N. Indian Succession Act, 1925 (39 of 1925), Section 68 -- Will -- Validity of -- Will is to be examined with reference to the status of the parties and their expected exposure to the world – Testament has not been executed in favour of stranger but in favour of her son and other heirs -- Testator had bequeathed the property in favour of his two sons, daughter, grand children from the sons and some of the grand children from the daughter -- Hence, the testament cannot be said to be unnatural -- Some difference in the share granted to each of the heir cannot be treated with suspicion.

(Para 102)

673. (P&H HC) 13-12-2018

A. Code of Civil Procedure, 1908 (V of 1908), Order 41 Rule 27 -- Land Acquisition Act, 1894 (1 of 1894), Section 23 – Market value of acquired land – Additional evidence -- Judgments pertained to the similarly situated land in District Panchkula, the application for additional evidence allowed since the judgments have been passed after the award which is now impugned -- Judgments would be helpful to judge the market value in near vicinity.

(Para 35)

B. Land Acquisition Act, 1894 (1 of 1894), Section 23 – Market value of acquired land – Assessment of –

(i)      It is settled proposition that value of the land of the adjoining villages if it is one of the same quality and identically placed, can be taken into consideration for assessing the market value.
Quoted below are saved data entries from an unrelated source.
(** * claro_invoice: the invoice scraper of [main.py], embedded in Rocq

    The development follows the layout of [main.py]:

    - [PyStr]: the string primitives the program calls ([str.split],
      [str.replace], [str.endswith], [str.lower], ...), on ASCII strings;
    - [Calendar]: [datetime] values, [datetime.strptime] for the two format
      strings of the program and [strftime] for its two output formats;
    - [extract_and_parse_dates], line 22;
    - [retry_on_stale_element], line 42;
    - [OsPath] and [Os]: [os.path.join], [os.path.basename],
      [os.path.dirname], [os.path.splitext], and the file system with
      [os.listdir], [os.unlink], [os.makedirs], [shutil.move];
    - the methods of
      [ClaroInvoiceScraper] that touch the file system ([__init__], [clear_tmp_directory],
      [wait_for_download_complete], [move_and_rename_file]);
    - [process_accounts], line 298, over an abstract driven browser;
    - [rename_latest_download], line 372, with [os.path.getctime] and
      [os.rename] as parameters;
    - [setup_logging], [__init__] in full, [login], [handle_popup],
      [navigate_to_invoices], [close] and [main], line 400, in the process:
      the world of the scraper with the handlers of its logger, its standard
      output and a journal of the calls that start, steer and quit the
      browser.

    Python exceptions are values of [exn]; a computation that can raise
    returns [result A]. *)

From Stdlib Require Import ZArith Ascii Lia.
From stdpp Require Import gmap strings list pretty.

Local Open Scope Z_scope.

(** ** Exceptions *)

Inductive exn_class : Type :=
| StaleElementReferenceException
| TimeoutException
| NoSuchElementException
| WebDriverException
| ValueError
| IndexError
| AttributeError
| FileNotFoundError
| FileExistsError
| NotADirectoryError
| IsADirectoryError
| ShutilError.

Global Instance exn_class_eq_dec : EqDecision exn_class.
Proof. solve_decision. Defined.

(** An exception object: its class and [str(e)]. *)
Record exn : Type := Exn { exn_cls : exn_class; exn_str : string }.

Global Instance exn_eq_dec : EqDecision exn.
Proof. solve_decision. Defined.

(** [inl e]: the call raised [e]; [inr v]: it returned [v]. *)
Definition result (A : Type) : Type := (exn + A)%type.

Definition is_instance (c : exn_class) (e : exn) : bool :=
  bool_decide (exn_cls e = c).

(** ** Python strings (ASCII) *)

Module PyStr.
(** * TDS quiz solver: the orchestrator and its tool capabilities

    A shallow embedding of the Python sources

    - [agent.py]: [RateLimitedLLM], [should_continue], [call_model], the
      LangGraph wiring ([workflow]) and [run_agent];
    - [tools/send_request.py]: [post_request];
    - [tools/download_file.py]: [download_file];
    - [tools/code_generate_and_run.py]: [run_code];
    - [tools/add_dependencies.py]: [add_dependencies];
    - [tools/web_scraper.py]: [get_rendered_html];
    - [main.py]: the [/solve] endpoint;

    and the properties of the specification that are decided by them.

    Conventions.  Python [str] values are Rocq strings (the UTF-8 bytes of the
    text); wall-clock readings ([time.time()], a float in the source) are
    rationals, so interval arithmetic is exact, and the clock never runs
    backwards; a Python call that may raise returns a [PyResult]; everything
    outside the process (clock, reasoning service, tools, network, file
    system) is an explicit world that is passed along.

    The graph runtime ([StateGraph], [ToolNode], [ainvoke]) and
    [asyncio.gather] are library code.  They are embedded by what the program
    relies on: a node returns an update that is folded into the state, a
    conditional edge picks the next node, an execution runs a bounded number
    of super-steps, and gathered results come back in the order of the
    tasks.  Two things differ between the releases of the runtime and are
    parameters: which exceptions of a tool the tools node answers with a
    text instead of letting them through, and what the runtime appends to
    the text of its own errors. *)

From Stdlib Require Import String Ascii List Bool Arith ZArith QArith Lia Lqa.
From Stdlib Require Import Numbers.DecimalString.
From stdpp Require Import gmap strings.

(** ** Python values shared by all modules *)

(** A raised exception: its class name and [str(e)]. *)
Record PyExn := mkExn { exn_class : string; exn_msg : string }.

(** The outcome of a Python call: a returned value or a raised exception. *)
Inductive PyResult (A : Type) : Type :=
| Return (a : A)
| Raise (e : PyExn).
Arguments Return {A} a.
Arguments Raise {A} e.

Definition is_return {A} (r : PyResult A) : bool :=
  match r with Return _ => true | Raise _ => false end.

(** ** Strings: the [str] and [os.path] operations the sources use *)
Module PyStr.

Definition is_upper (c : ascii) : bool :=
  (65 <=? nat_of_ascii c) && (nat_of_ascii c <=? 90).

(** [c.lower()] on one ASCII letter; other bytes are left alone. *)
Definition lower_char (c : ascii) : ascii :=
  if is_upper c then ascii_of_nat (nat_of_ascii c + 32) else c.

(** [s.lower()]. *)
Fixpoint lower (s : string) : string :=
  match s with
  | EmptyString => EmptyString
  | String c s' => String (lower_char c) (lower s')
  end.
Lemma change_input_post (w : World) (n : nat) (e : Dom.Element) :
  el_ok w -> inputEl w = Some n -> heap w !! n = Some e ->
  exists (w' : World) (k : nat),
    change_input notifies w = Ok (tt, w') /\
    model w' = TextArea.with_value (Dom.value e) (model w) /\
    el w' = el w /\ slots w' = slots w /\
    trace w' =
      trace w ++
      [LoggerDebug ("widget/textarea: value = " +:+ Dom.value e);
       PropertySet "value" (Dom.value e)] ++
      replicate k SuperRender ++ [SuperChangeInput] /\
    (k = if notifies (TextArea.value (model w)) (Dom.value e)
         then length (slots w) else 0) /\
    (k = 0 -> heap w' = heap w /\ inputEl w' = inputEl w) /\
    (k <> 0 -> shows_model w') /\
    (forall n, is_Some (heap w !! n) -> is_Some (heap w' !! n)).
Proof.
  intros Hel Hin He. unfold change_input, this_inputEl, logger_debug,
    super_change_input.
  erewrite bind_Ok; [| erewrite bind_Ok; [| apply gets_Ok]; rewrite Hin;
    reflexivity].
  erewrite bind_Ok; [| by apply node_Ok].
  erewrite bind_Ok; [| apply record_Ok].
  set (w1 := with_trace _ w).
  destruct (set_model_value_post (Dom.value e) w1 Hel)
    as (w2 & k & Hset & Hm & Hel2 & Hs & Ht & Hk & Hsame & Hshow & Hkeep).
  erewrite bind_Ok; [| exact Hset].
  exists (with_trace (trace w2 ++ [SuperChangeInput]) w2), k.
  split; [reflexivity |]. world_simpl.
  split; [done |]. split; [done |]. split; [done |].
  split.
  { rewrite Ht. unfold w1. world_simpl. rewrite <- !app_assoc. reflexivity. }
  split; [done |]. split; [done |]. split; [| done].
  intros Hk0. destruct (Hshow Hk0) as (root & l & t & H).
  by exists root, l, t.
Qed.

End Setter.
(** * RocksDB write path and block layer: a shallow embedding

    The development follows three translation units of the repository:

    - [util/arena.h]      : the bump allocator ([Arena]);
    - [table/block.h]     : the read-amplification bitmap and the block
                            iterators ([BlockReadAmpBitmap], [BlockIter],
                            [IndexBlockIter]);
    - [db/log_format.h]   : the WAL record constants ([log]) and the group
                            commit coordinator ([WriteThread]).

    Machine integers are integers of [Z] with their wrap-around written at
    every operation, pointers are addresses, objects reached through
    pointers live in finite maps, and code that can fail (an assertion, a
    dereference of a pointer that owns nothing, a loop that needs more
    steps than it was given) returns in the [Res] monad. *)

From stdpp Require Import base tactics option list numbers gmap strings.

Open Scope Z_scope.

(** ** Results of fallible code *)

Inductive Fault :=
  | AssertionFailed   (* an [assert] of the source does not hold *)
  | InvalidDeref      (* a pointer that does not designate an object *)
  | OutOfFuel         (* the loop needs more iterations than allowed *)
  | Blocked.          (* the thread waits for an event that has not come *)

Inductive Res (A : Type) :=
  | Ok (a : A)
  | Err (f : Fault).
Arguments Ok {A} a.
Arguments Err {A} f.

#[global] Instance Res_ret : MRet Res := fun A a => Ok a.
#[global] Instance Res_bind : MBind Res := fun A B k m =>
  match m with
  | Ok a => k a
  | Err f => Err f
  end.

(** The sources are compiled either with assertions (debug) or with
    [NDEBUG] (release), where [assert] expands to nothing. *)
Class Build := NDEBUG : bool.
Definition release : Build := true.
Definition debug : Build := false.

Definition assert `{Build} (b : bool) : Res unit :=
  if NDEBUG || b then Ok tt else Err AssertionFailed.

Lemma bind_Ok {A B} (a : A) (k : A → Res B) : (Ok a ≫= k) = k a.
Proof. reflexivity. Qed.

Lemma bind_Err {A B} (f : Fault) (k : A → Res B) : (Err f ≫= k) = Err f.
Proof. reflexivity. Qed.

Lemma assert_true `{Build} : assert true = Ok tt.
Proof. unfold assert. by rewrite orb_true_r. Qed.

(** ** Fixed-width integers *)

Definition uint8_t (z : Z) : Z := z `mod` 2 ^ 8.
Definition uint32_t (z : Z) : Z := z `mod` 2 ^ 32.
Definition size_t (z : Z) : Z := z `mod` 2 ^ 64.
Definition int32_t (z : Z) : Z := (z + 2 ^ 31) `mod` 2 ^ 32 - 2 ^ 31.

Definition is_uint32 (z : Z) : Prop := 0 ≤ z < 2 ^ 32.
Definition is_size_t (z : Z) : Prop := 0 ≤ z < 2 ^ 64.
Definition is_int32 (z : Z) : Prop := - 2 ^ 31 ≤ z < 2 ^ 31.

Lemma uint32_t_id z : is_uint32 z → uint32_t z = z.
Proof. intros Hz. apply Z.mod_small. exact Hz. Qed.

Lemma size_t_id z : is_size_t z → size_t z = z.
Proof. intros Hz. apply Z.mod_small. exact Hz. Qed.

Lemma int32_t_id z : is_int32 z → int32_t z = z.
Proof.
  unfold is_int32, int32_t. intros Hz.
  rewrite Z.mod_small by lia. lia.
Qed.

Lemma uint32_t_range z : is_uint32 (uint32_t z).
Proof. unfold is_uint32, uint32_t. apply Z.mod_pos_bound. lia. Qed.

Lemma size_t_range z : is_size_t (size_t z).
Proof. unfold is_size_t, size_t. apply Z.mod_pos_bound. lia. Qed.

(** ** Status values ([rocksdb::Status], as far as the sources here use it) *)

Inductive Status :=
  | StatusOK
  | Incomplete (msg : string)
  | InvalidArgument (msg : string)
  | Corruption (msg : string)
  | IOError (msg : string).

Definition ok (s : Status) : bool :=
  match s with StatusOK => true | _ => false end.

(** Pointers are addresses; [nullptr] is address 0. *)
Definition char_ptr := Z.

(* ===================================================================== *)
(** * util/arena.h *)
(* ===================================================================== *)

Module Arena.

(** The size of a [char] pointer on the LP64 targets the widths above assume. *)
Definition sizeof_char_ptr : Z := 8.

Definition kInlineSize : Z := 2048.

(** The data members of [class Arena].  [blocks_] is a [std::vector]: its
    elements and its capacity. *)
Record Arena := {
  kBlockSize : Z;
  blocks_ : list char_ptr;
  blocks_capacity : Z;
  huge_blocks_ : list (char_ptr * Z);
  irregular_block_num : Z;
  unaligned_alloc_ptr_ : char_ptr;
  aligned_alloc_ptr_ : char_ptr;
  alloc_bytes_remaining_ : Z;
  blocks_memory_ : Z
}.

Definition ApproximateMemoryUsage (a : Arena) : Z :=
  size_t (size_t (blocks_memory_ a + size_t (blocks_capacity a * sizeof_char_ptr))
          - alloc_bytes_remaining_ a).
Lemma closestPointOnAABB_fixes_inside_witness :
  Collision.closestPointOnAABB (mkAABB (vec3i (-1) 0 (-1)) (vec3i 1 1 1))
                               (vec3f (1, 2%positive) (1, 4%positive) (0, 1%positive))
  = vec3f (1, 2%positive) (1, 4%positive) (0, 1%positive).
Proof.
  apply (@closestPointOnAABB_fixes_inside (mkAABB (vec3i (-1) 0 (-1)) (vec3i 1 1 1))
           (vec3f (1, 2%positive) (1, 4%positive) (0, 1%positive))).
  reflexivity.
Defined.

(** ** Rays *)

Lemma slab_ordered ray box st i st' :
  slabOrdered st -> Collision.slab ray box st i = Some st' -> slabOrdered st'.
Proof.
  destruct st as [tmin tmax]. unfold slabOrdered, Collision.slab. cbn [fst snd].
  rewrite zero_lit. unfold F32.FLT_MAX. intros (H0 & H1 & H2).
  destruct (F32.ltb (F32.abs _) _).
  { destruct (_ || _); intros E; inversion E; subst; cbn [fst snd]; auto. }
  remember (F32.mul (F32.sub (Glm.component (min box) i) (Glm.component (Collision.origin ray) i))
                    (F32.div (F32.lit 1 1) (Glm.component (Collision.direction ray) i)))
    as u1 eqn:E1.
  remember (F32.mul (F32.sub (Glm.component (max box) i) (Glm.component (Collision.origin ray) i))
                    (F32.div (F32.lit 1 1) (Glm.component (Collision.direction ray) i)))
    as u2 eqn:E2.
  clear E1 E2.
  assert (Hgen : forall t1 t2,
             (if F32.gtb (Std.max tmin t1) (Std.min tmax t2) then None
              else Some (Std.max tmin t1, Std.min tmax t2)) = Some st' ->
             F32.leb (S754_zero false) (fst st') = true /\
             F32.leb (fst st') (snd st') = true /\
             F32.leb (snd st') (S754_finite false 16777215 104) = true).
  { intros t1 t2. unfold Std.max, Std.min, F32.gtb. cbn [s_ltb Scalar_float].
    destruct (F32.ltb tmin t1) eqn:Ea; destruct (F32.ltb t2 tmax) eqn:Eb;
      match goal with |- context [F32.ltb ?x ?y] => destruct (F32.ltb x y) eqn:Ec end;
      intros E; inversion E; subst; cbn [fst snd]; repeat split; forder. }
  destruct (F32.gtb u1 u2); apply Hgen.
Qed.

Lemma testRayVsAABB_ordered ray box t :
  Collision.testRayVsAABB ray box = Some t ->
  F32.leb (F32.lit 0 1) t = true /\ F32.leb t F32.FLT_MAX = true.
Proof.
  unfold Collision.testRayVsAABB. cbn [fold_left].
  assert (H0 : slabOrdered (F32.lit 0 1, F32.FLT_MAX)) by (repeat split; reflexivity).
  destruct (Collision.slab ray box (F32.lit 0 1, F32.FLT_MAX) 0) as [s0|] eqn:E0; [|discriminate].
  pose proof (@slab_ordered _ _ _ _ _ H0 E0) as H1.
  destruct (Collision.slab ray box s0 1) as [s1|] eqn:E1; [|discriminate].
  pose proof (@slab_ordered _ _ _ _ _ H1 E1) as H2.
  destruct (Collision.slab ray box s1 2) as [[tmin tmax]|] eqn:E2; [|discriminate].
  pose proof (@slab_ordered _ _ _ _ _ H2 E2) as (Ha & Hb & Hc). cbn [fst snd] in *.
  intros E; inversion E; subst. split; [assumption|].
  unfold F32.FLT_MAX in *. forder.
Qed.

(** X7.  Whenever [testRayVsAABB] reports a hit, the distance it writes is a
    number between 0 and [FLT_MAX]: never negative, never a NaN, never
    infinite, whatever the ray and the box. *)
Theorem testRayVsAABB_distance_in_range (ray : Collision.Ray) (box : AABB F32.float)
                                        (t : F32.float) :
  Collision.testRayVsAABB ray box = Some t ->
  F32.leb (F32.lit 0 1) t = true /\ F32.leb t F32.FLT_MAX = true /\ F32.is_finite t = true.
Proof.
  intros Ht. destruct (@testRayVsAABB_ordered _ _ _ Ht) as [H0 H1].
  repeat split; try assumption.
  rewrite zero_lit in H0. unfold F32.FLT_MAX in H1.
  destruct t as [s|s| |s m e]; try reflexivity; exfalso; try destruct s; forder.
Qed.

Lemma testRayVsAABB_distance_witness :
  let ray := Collision.mkRay (vec3i 0 5 0) (vec3i 0 (-1) 0) in
  let box := mkAABB (vec3i (-1) 0 (-1)) (vec3i 1 1 1) in
  Collision.testRayVsAABB ray box = Some (F32.of_Z 4) /\
  F32.leb (F32.lit 0 1) (F32.of_Z 4) = true /\ F32.leb (F32.of_Z 4) F32.FLT_MAX = true /\
  F32.is_finite (F32.of_Z 4) = true.
Proof.
  intros ray box. split; [reflexivity|].
  apply (@testRayVsAABB_distance_in_range ray box (F32.of_Z 4)). reflexivity.
Defined.

Lemma indexed_from_snoc (A : Type) (w : list A) (b : A) :
  forall n, combine (seq n (List.length (w ++ [b]))) (w ++ [b]) =
            combine (seq n (List.length w)) w ++ [((n + List.length w)%nat, b)].
Proof.
  induction w as [|a w IH]; intros n; cbn [List.length app seq combine].
  - rewrite Nat.add_0_r. reflexivity.
  - rewrite IH. rewrite Nat.add_succ_r. reflexivity.
Qed.

Lemma indexed_snoc (A : Type) (w : list A) (b : A) :
  combine (seq 0 (List.length (w ++ [b]))) (w ++ [b]) =
  combine (seq 0 (List.length w)) w ++ [(List.length w, b)].
Proof. apply indexed_from_snoc. Qed.

Lemma raycast_snoc w b ray maxDistance hitIndex :
  CollisionWorld.raycast (w ++ [b]) ray maxDistance hitIndex =
  let r := CollisionWorld.raycast w ray maxDistance hitIndex in
  let st := CollisionWorld.nearer ray (snd (fst r), snd r, fst (fst r)) (List.length w, b) in
  (snd st, fst (fst st), snd (fst st)).
Proof.
  unfold CollisionWorld.raycast. rewrite indexed_snoc, fold_left_app. cbn [fold_left fst snd].
  destruct (fold_left _ _ _) as [[hitT idx] any]. reflexivity.
Qed.

Lemma nth_error_snoc_inv (A : Type) (w : list A) (b c : A) (i : nat) :
  nth_error (w ++ [b]) i = Some c ->
  ((i < List.length w)%nat /\ nth_error w i = Some c) \/ (i = List.length w /\ c = b).
Proof.
  intros Hi. destruct (Nat.lt_ge_cases i (List.length w)) as [Hlt|Hge].
  - left. split; [assumption|]. rewrite nth_error_app1 in Hi; assumption.
  - right. rewrite nth_error_app2 in Hi by assumption.
    destruct (i - List.length w)%nat as [|n] eqn:En; cbn in Hi.
    + inversion Hi. split; [lia | reflexivity].
    + destruct n; discriminate.
Qed.

Lemma raycast_nearest w ray maxDistance hitIndex :
  nearestHit w ray maxDistance hitIndex (CollisionWorld.raycast w ray maxDistance hitIndex).
Proof.
  induction w as [|b w IH] using rev_ind.
  - unfold nearestHit. cbn. repeat split. intros [|i] c t Hc; discriminate.
  - rewrite raycast_snoc.
    destruct (CollisionWorld.raycast w ray maxDistance hitIndex) as [[any hitT] idx].
    cbv zeta. cbn [fst snd]. unfold CollisionWorld.nearer. cbn [fst snd].
    unfold nearestHit in IH. cbn [fst snd] in IH. cbv zeta in IH.
    destruct (Collision.testRayVsAABB ray b) as [t|] eqn:Et.
    + destruct (@testRayVsAABB_ordered _ _ _ Et) as [Ht0 _].
      assert (Hge : F32.geb t (F32.lit 0 1) = true) by exact Ht0.
      rewrite Hge, andb_true_r. rewrite zero_lit in Ht0.
      destruct (F32.ltb t hitT) eqn:Elt.
      * (* the new box is nearer *)
        unfold nearestHit. cbn [fst snd]. cbv zeta. exists b.
        split; [rewrite nth_error_app2 by lia; rewrite Nat.sub_diag; reflexivity|].
        split; [assumption|].
        assert (Hall : forall i c u, nth_error w i = Some c ->
                   Collision.testRayVsAABB ray c = Some u -> F32.ltb t u = true).
        { intros i c u Hc Hu. destruct (@testRayVsAABB_ordered _ _ _ Hu) as [Hu0 _].
          rewrite zero_lit in Hu0.
          destruct any.
          - destruct IH as (box & _ & _ & _ & Hnear & _).
            pose proof (Hnear i c u Hc Hu) as Hn. forder.
          - destruct IH as (-> & _ & Hnear).
            pose proof (Hnear i c u Hc Hu) as Hn. forder. }
        split; [|split].
        -- destruct any.
           ++ destruct IH as (box & _ & _ & Hmax & _). forder.
           ++ destruct IH as (-> & _). assumption.
        -- intros i c u Hc Hu. apply nth_error_snoc_inv in Hc.
           destruct Hc as [[Hi Hc]|[-> ->]].
           ++ pose proof (Hall i c u Hc Hu). forder.
           ++ rewrite Et in Hu. inversion Hu; subst. apply ltb_irrefl.
        -- intros i c u Hi Hc Hu. rewrite nth_error_app1 in Hc by assumption.
           exact (Hall i c u Hc Hu).
      * (* the new box is not nearer *)
        unfold nearestHit. cbn [fst snd]. cbv zeta. destruct any.
        -- destruct IH as (box & Hbox & Hbt & Hmax & Hnear & Hfirst).
           assert (Hidx : (idx < List.length w)%nat).
           { apply nth_error_Some. rewrite Hbox. discriminate. }
           exists box. split; [rewrite nth_error_app1 by assumption; assumption|].
           split; [assumption|]. split; [assumption|]. split.
           ++ intros i c u Hc Hu. apply nth_error_snoc_inv in Hc.
              destruct Hc as [[Hi Hc]|[-> ->]].
              ** exact (Hnear i c u Hc Hu).
              ** rewrite Et in Hu. inversion Hu; subst. assumption.
           ++ intros i c u Hi Hc Hu. rewrite nth_error_app1 in Hc by lia.
              exact (Hfirst i c u Hi Hc Hu).
        -- destruct IH as (-> & -> & Hnear). repeat split.
           intros i c u Hc Hu. apply nth_error_snoc_inv in Hc.
           destruct Hc as [[Hi Hc]|[-> ->]].
           ++ exact (Hnear i c u Hc Hu).
           ++ rewrite Et in Hu. inversion Hu; subst. assumption.
    + (* the ray misses the new box *)
      unfold nearestHit. cbn [fst snd]. cbv zeta. destruct any.
      * destruct IH as (box & Hbox & Hbt & Hmax & Hnear & Hfirst).
        assert (Hidx : (idx < List.length w)%nat).
        { apply nth_error_Some. rewrite Hbox. discriminate. }
        exists box. split; [rewrite nth_error_app1 by assumption; assumption|].
        split; [assumption|]. split; [assumption|]. split.
        -- intros i c u Hc Hu. apply nth_error_snoc_inv in Hc.
           destruct Hc as [[Hi Hc]|[-> ->]].
           ++ exact (Hnear i c u Hc Hu).
           ++ rewrite Et in Hu. discriminate.
        -- intros i c u Hi Hc Hu. rewrite nth_error_app1 in Hc by lia.
           exact (Hfirst i c u Hi Hc Hu).
      * destruct IH as (-> & -> & Hnear). repeat split.
        intros i c u Hc Hu. apply nth_error_snoc_inv in Hc.
        destruct Hc as [[Hi Hc]|[-> ->]].
        -- exact (Hnear i c u Hc Hu).
        -- rewrite Et in Hu. discriminate.
Qed.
(ii)     What has to be etched on the mental screen of the Court is that in the facts and circumstances, the potentiality of the land in question could not be ignored as it was ripe at the time of acquisition for development from all sides i.e. residential, commercial and institutional.

(iii)    Merely because the land was acquired for the purpose of dumping ground, it would not as such discount the potentiality of the land as the usage of the land is not an aspect which is to be kept in mind by this Court.

(iv)    It is also settled principle that assessment of market value always is on the basis of little guess work and there is no exact formula as such to assess the market value with precision.

(Para 40-63)

C. Land Acquisition Act, 1894 (1 of 1894), Section 23 – Compensation in land acquisition case – Direct payment to landowner -- State shall comply with the directions laid down by the Apex Court in 'HSIIDC Vs. Pran Sukh' (2010) 11 SCC 175, to ensure that the landowners are not fleeced by the middleman, which read as under:

(a)     The Land Acquisition Collector shall depute officers subordinate to him not below the rank of Naib Tahsildar, who shall get in touch with all the land owners and/or their legal representatives and inform them about their entitlement and right to receive enhanced compensation.

(b)     The concerned officers shall also instruct the land owners and/or their legal representatives to open savings bank account in case they already do not have such account.

(c)     The bank account numbers of the land owners should be given to the Land Acquisition Collector within three months.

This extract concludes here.